#### [Task details]
Begin at the line containing "stop_answered.1 stop_answered.2) as" in the entries below and end at the line containing "(** The client went away: the write fails. *)"; transcribe that range exactly and nothing outside it.

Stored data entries
(* ===== verification/SystemWitnesses.v ===== *)
(** * Concrete runs of the server with its clients *)

From S2P Require Import Prelude ArrayDef Messages Job Status State Client Server Backend Protocol ServerDir Connection System Bootstrap Cells Borrows Wait Cli Main WaitRun Witnesses ServerWitnesses.

#[local] Existing Instance demo_tako.
#[local] Existing Instance dev.
#[local] Existing Instance demo_keys.
#[local] Existing Instance demo_auth.
#[local] Existing Instance demo_auth_laws.

(** The requests to stop the server and to stop all workers, and its response, are encoded. *)
#[local] Instance stop_from_serde : Serde FromClientMessage :=
  {| serialize_item := fun m => match m with Stop => Ok [7] | StopWorker SelAll => Ok [9] | _ => Err "not encoded" end;
     deserialize_item := fun b => match b with [7] => Ok Stop | [9] => Ok (StopWorker SelAll) | _ => Err "not decoded" end |}.

#[local] Instance stop_to_serde : Serde ToClientMessage :=
  {| serialize_item := fun m => match m with StopWorkerResponseMsg [(1, SWStopped)] => Ok [10] | _ => Err "not encoded" end;
     deserialize_item := fun b => match b with [10] => Ok (StopWorkerResponseMsg [(1, SWStopped)]) | _ => Err "not decoded" end |}.

#[local] Instance stop_open_from : OpenSeal FromClientMessage.
Proof.
  apply demo_open_seal. intros m d Hm. destruct m as [| | | | | | | |s|]; try discriminate;
    [destruct s; try discriminate|]; by injection Hm as <-.
Qed.

#[local] Instance stop_open_to : OpenSeal ToClientMessage.
Proof.
  apply demo_open_seal. intros m d Hm. cbn in Hm. repeat (case_match; try discriminate). by injection Hm as <-.
Qed.

(** A scheduler that accepts every request. *)
Definition demo_process (core : unit) (q : FromGatewayMessage) : unit * list ToGatewayMessage * option string :=
  (core, match q with
         | NewTasks _ => [NewTasksResponse]
         | CancelTasks _ => [CancelTasksResponse []]
         | StopWorkerReq _ => [WorkerStopped]
         end, None).

Lemma demo_contract : tako_contract demo_process.
Proof. intros core [] core' pushed error [= <- <- <-]; eexists; split; reflexivity. Defined.

(** A worker registers, and a client asks to stop all workers. *)
Definition stop_key : SecretKey := st_hq_key demo_start.

Definition stop_events : list (SysEvent (Core := unit)) :=
  [SyServer (BkTako tt (NewWorkerMsg 1 "node")) demo_write;
   SyServer (BkReader 1) demo_write;
   SyConnect 7 stop_key;
   SyClient 7 (ClientSend (StopWorker SelAll) demo_write);
   SyRead 7 2 demo_write;
   SyServer BkSender demo_write;
   SyServer (BkReader 3) demo_write].

(** The handler goes on, its response is written and received. *)
Definition stop_answer_events : list (SysEvent (Core := unit)) :=
  [SyServer (BkServer (EvResume 0 4)) demo_write; SyClient 7 ClientReceive].

Definition stop_run (es : list (SysEvent (Core := unit))) : System * list (Z * LinkObs) :=
  match sys_run demo_process stop_key "/" (System_new tt) es with
  | Ret r => r
  | Panic _ => (System_new tt, [])
  end.

Definition stop_asked := stop_run stop_events.
Definition stop_answered := stop_run (stop_events ++ stop_answer_events).

Example stop_received :
  received 7 stop_answered.2 = [Ok (StopWorkerResponseMsg [(1, SWStopped)])].
Proof. vm_compute. reflexivity. Qed.

Lemma stop_events_ok : Forall sys_event_ok stop_events /\ Forall sys_event_ok stop_answer_events.
Proof. split; repeat apply Forall_cons_2; exact I || apply Forall_nil_2. Qed.

Lemma one_client_disciplined c es os :
  disciplined (omap client_sends (conn_obs c os)) -> forallb (fun o => o.1 =? c) os = true ->
  es = os -> clients_disciplined es.
Proof.
  intros Hc Hall -> d. destruct (decide (d = c)) as [->|Hd]; [done|].
  replace (conn_obs d os) with (@nil LinkObs); [done|]. clear Hc.
  induction os as [|o os IH]; [done|]. simpl in Hall. apply andb_true_iff in Hall as [Ho Hall].
  unfold conn_obs. simpl. rewrite decide_False by lia. by apply IH.
Qed.

Lemma requests_answered_in_order_witness :
  received 7 stop_answered.2 !! 0%nat = Some (Ok (StopWorkerResponseMsg [(1, SWStopped)])) /\
  exists m, requests 7 stop_answered.2 !! 0%nat = Some m /\
    response_kind (kind_of m) (StopWorkerResponseMsg [(1, SWStopped)]) = true.
Proof.
  split; [vm_compute; reflexivity|].
  destruct (requests_answered_in_order demo_process stop_key demo_contract "/" tt (stop_events ++ stop_answer_events)
    stop_answered.1 stop_answered.2) as [_ Hall]; [vm_compute; reflexivity|repeat constructor|vm_compute; reflexivity| |].
  - eapply (one_client_disciplined 7); [| |reflexivity]; vm_compute; reflexivity.
  - destruct (sy_links stop_answered.1 !! 7) as [l|] eqn:Hl; [|vm_compute in Hl; discriminate].
    destruct (Hall 7 l Hl) as [Hr _]. destruct (Hr 0%nat (StopWorkerResponseMsg [(1, SWStopped)])) as [Hm|[_ [e He]]];
      [vm_compute; reflexivity|exact Hm|discriminate].
Defined.

(** The client went away: the write fails. *)
Lemma response_written_or_abort_witness :
  sys_step demo_process stop_key "/" stop_asked.1
    (SyServer (BkServer (EvResume 0 4)) (fun _ => Err "broken pipe")) = Panic AssertionFailed.
Proof.
  pose proof (response_written_or_abort demo_process stop_key demo_contract "/" tt stop_events
    stop_asked.1 stop_asked.2 (BkServer (EvResume 0 4)) (fun _ => Err "broken pipe")) as Hw.
  destruct (bk_step demo_process "/" (sy_backend stop_asked.1) (BkServer (EvResume 0 4))) as [bk'|] eqn:Hb;
    [|vm_compute in Hb; discriminate].
  assert (Hd : drop (length (sv_replies (sy_server stop_asked.1))) (sv_replies (bk_server bk'))
    = [(7, StopWorkerResponseMsg [(1, SWStopped)])]) by (vm_compute in Hb; injection Hb as <-; vm_compute; reflexivity).
  specialize (Hw bk'). rewrite Hd in Hw.
  destruct Hw as (l & _ & Hp); [vm_compute; reflexivity|apply stop_events_ok|vm_compute; reflexivity| |reflexivity|reflexivity|].
  - eapply (one_client_disciplined 7); [| |reflexivity]; vm_compute; reflexivity.
  - exact Hp.
Defined.

(** ** The channels to [tako] *)

Definition stop_bk_events : list (BkEvent (Core := unit)) :=
  [BkTako tt (NewWorkerMsg 1 "node"); BkReader 1; BkServer (EvConnect 7);
   BkServer (EvClient 7 (Ok (StopWorker SelAll)) 2); BkSender].

Definition stop_bk : Backend (Core := unit) :=
  match bk_run demo_process "/" (Backend_new tt) stop_bk_events with Ret bk => bk | Panic _ => Backend_new tt end.

Lemma backend_refines_server_witness :
  exists bk' w q, bk_step demo_process "/" stop_bk (BkReader 3) = Ret bk' /\
    next_request (bk_server stop_bk) = Some q /\ waits_for w q = true /\ answer_kind q WorkerStopped = true.
Proof.
  destruct (backend_refines_server demo_process "/" tt stop_bk_events stop_bk demo_contract) as [_ Hr];
    [vm_compute; reflexivity|repeat constructor|vm_compute; reflexivity|].
  destruct (Hr WorkerStopped [] 3) as (bk' & w & q & H1 & _ & _ & H2 & H3 & H4);
    [vm_compute; reflexivity|reflexivity|]. by exists bk', w, q.
Defined.

(** ** The life of a server *)

#[local] Existing Instance demo_format.
#[local] Existing Instance demo_host.

Definition demo_config : ServerConfig :=
  {| cfg_host := "node"; cfg_idle_timeout := None; cfg_autoalloc_interval := None |}.

Definition demo_env : Environment (Core := unit) :=
  {| env_bind := Ok 1000; env_hq_key := st_hq_key demo_start; env_tako_key := st_tako_key demo_start;
     env_start := fun _ => Ok (1001, tt); env_now := 5; env_pid := 77 |}.

(** A client with the key asks the server to stop. *)
Definition life_events : list (SelectEvent (Core := unit)) :=
  [SeSystem (SyConnect 7 (st_hq_key demo_start)); SeSystem (SyClient 7 (ClientSend Stop demo_write));
   SeSystem (SyRead 7 1 demo_write); SeStop].

Definition life_world : ServerWorld :=
  match hq_server_start demo_process (demo_world {[demo_dir +:+ "/old"]}) demo_dir "/" demo_config demo_env life_events with
  | Ret (w, _) => w
  | Panic _ => demo_world ∅
  end.

Lemma demo_startable : startable (demo_world {[demo_dir +:+ "/old"]}) demo_dir (start_of demo_config demo_env 1000 1001).
Proof.
  split.
  - apply demo_no_server. by left.
  - apply demo_fresh. by left.
  - apply demo_replaceable.
  - split; [reflexivity|constructor].
  - split; [reflexivity|]. split; [vm_compute; reflexivity|vm_compute; discriminate].
Qed.


(** ** Borrows *)

Definition demo_cell : WrappedRcRefCell := {| inner := 3 |}.

(** Every branch and loop is entered, and the first waiting task runs next. *)
Definition onwards (n : nat) : list Decision := replicate n {| branch := true; next_task := 0 |}.
Definition idle : list Decision := [{| branch := true; next_task := 99 |}].

(** The server was left while the status of an allocation is asked for: the queue is
    borrowed, the state is not. *)
Lemma borrows_never_conflict_witness :
  exists m, machine_run (server_process [demo_cell]) (onwards 72 ++ idle) = Ret m /\
    (exists b, heap m !! inner demo_cell = Some b /\ rc_flag b = Reading 1) /\
    (exists b, heap m !! inner state_ref = Some b /\ rc_flag b = Reading 0).
Proof.
  assert (Forall (fun q => q ∉ server_cells) [demo_cell]) as Hq by (apply (bool_decide_unpack _); vm_compute; exact I).
  destruct (borrows_never_conflict [demo_cell] Hq) as [Hs _].
  destruct (Hs (onwards 72 ++ idle)) as (m & Hr & Hm).
  exists m. split; [exact Hr|].
  assert (current m = [] /\ exists b, heap m !! inner demo_cell = Some b /\ rc_flag b = Reading 1) as [Hc Hf].
  { revert Hr. vm_compute. intros Hr. injection Hr as <-. split; [reflexivity|]. eexists. split; reflexivity. }
  split; [exact Hf|]. apply Hm; [exact Hc|]. apply (bool_decide_unpack _). vm_compute. exact I.
Defined.

(** A mutable borrow that is held at an await would make another task panic. *)
Example held_at_an_await :
  machine_run (process [state_ref] [With true state_ref Await; compute_job_info_borrows])
    ({| branch := true; next_task := 0 |} :: onwards 6) = Panic BorrowFailed.
Proof. vm_compute. reflexivity. Qed.

(** ** Waiting for a job *)

(** Job 1 runs at the first request; then its first task fails, and the others are
    canceled. *)
Definition wait_history (k : nat) : list Event :=
  match k with
  | O => demo_events
  | 1%nat => demo_events ++ [EvTako (TaskFailedMsg 1 "error") 15]
  | _ => (demo_events ++ [EvTako (TaskFailedMsg 1 "error") 15]) ++
      [EvSpawned 0; EvTako (CancelTasksResponse [2; 3]) 16; EvResume 0 17]
  end.

Definition wait_server (k : nat) : Server := run_from Server_new (wait_history k).

Lemma wait_served_demo : served "/" wait_history wait_server.
Proof.
  split; intros [|[|k]].
  - by eexists.
  - by eexists.
  - by exists [].
  - apply run_from_returns. vm_compute. reflexivity.
  - apply run_from_returns. vm_compute. reflexivity.
  - apply run_from_returns. vm_compute. reflexivity.
  - exact demo_run_ok.
  - apply (bool_decide_unpack _). vm_compute. exact I.
  - apply (bool_decide_unpack _). vm_compute. exact I.
  - simpl. lia.
  - simpl. lia.
  - simpl. lia.
Qed.

(** The server of [wait_server] is the one of [demo_start]. *)
Definition wait_world : ServerWorld :=
  match init_hq_server (demo_world {[demo_dir +:+ "/old"]}) demo_dir demo_start with
  | Ret (w, _) => w
  | Panic _ => demo_world ∅
  end.

Definition wait_replies (_ : AccessRecord) (k : nat) (m : FromClientMessage) : result string ToClientMessage :=
  match m with
  | JobInfoRequest sel =>
      match compute_job_info (sv_state (wait_server k)) sel with Ret a => Ok a | Panic _ => Err "no server" end
  | _ => Err "no server"
  end.

Lemma wait_follows_server_witness :
  command_wait wait_world wait_replies (fun _ => "") 2 {| color_policy := ColorAuto; server_directory := demo_dir |} ArgLast
  = Some (Ret (Err "Some jobs have failed")).
Proof.
  rewrite (wait_follows_server "/" wait_history wait_server wait_world wait_replies (fun _ => "")
    (AccessRecord_new demo_start) _ ArgLast 1 [1]).
  - vm_compute. reflexivity.
  - exact wait_served_demo.
  - vm_compute. reflexivity.
  - intros k sel m Hm. unfold wait_replies. rewrite Hm. reflexivity.
  - vm_compute. reflexivity.
  - apply (bool_decide_unpack _). vm_compute. exact I.
  - vm_compute. reflexivity.
  - apply (bool_decide_unpack _). vm_compute. exact I.
Defined.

#### [Result for this task]
    stop_answered.1 stop_answered.2) as [_ Hall]; [vm_compute; reflexivity|repeat constructor|vm_compute; reflexivity| |].
  - eapply (one_client_disciplined 7); [| |reflexivity]; vm_compute; reflexivity.
  - destruct (sy_links stop_answered.1 !! 7) as [l|] eqn:Hl; [|vm_compute in Hl; discriminate].
    destruct (Hall 7 l Hl) as [Hr _]. destruct (Hr 0%nat (StopWorkerResponseMsg [(1, SWStopped)])) as [Hm|[_ [e He]]];
      [vm_compute; reflexivity|exact Hm|discriminate].
Defined.

(** The client went away: the write fails. *)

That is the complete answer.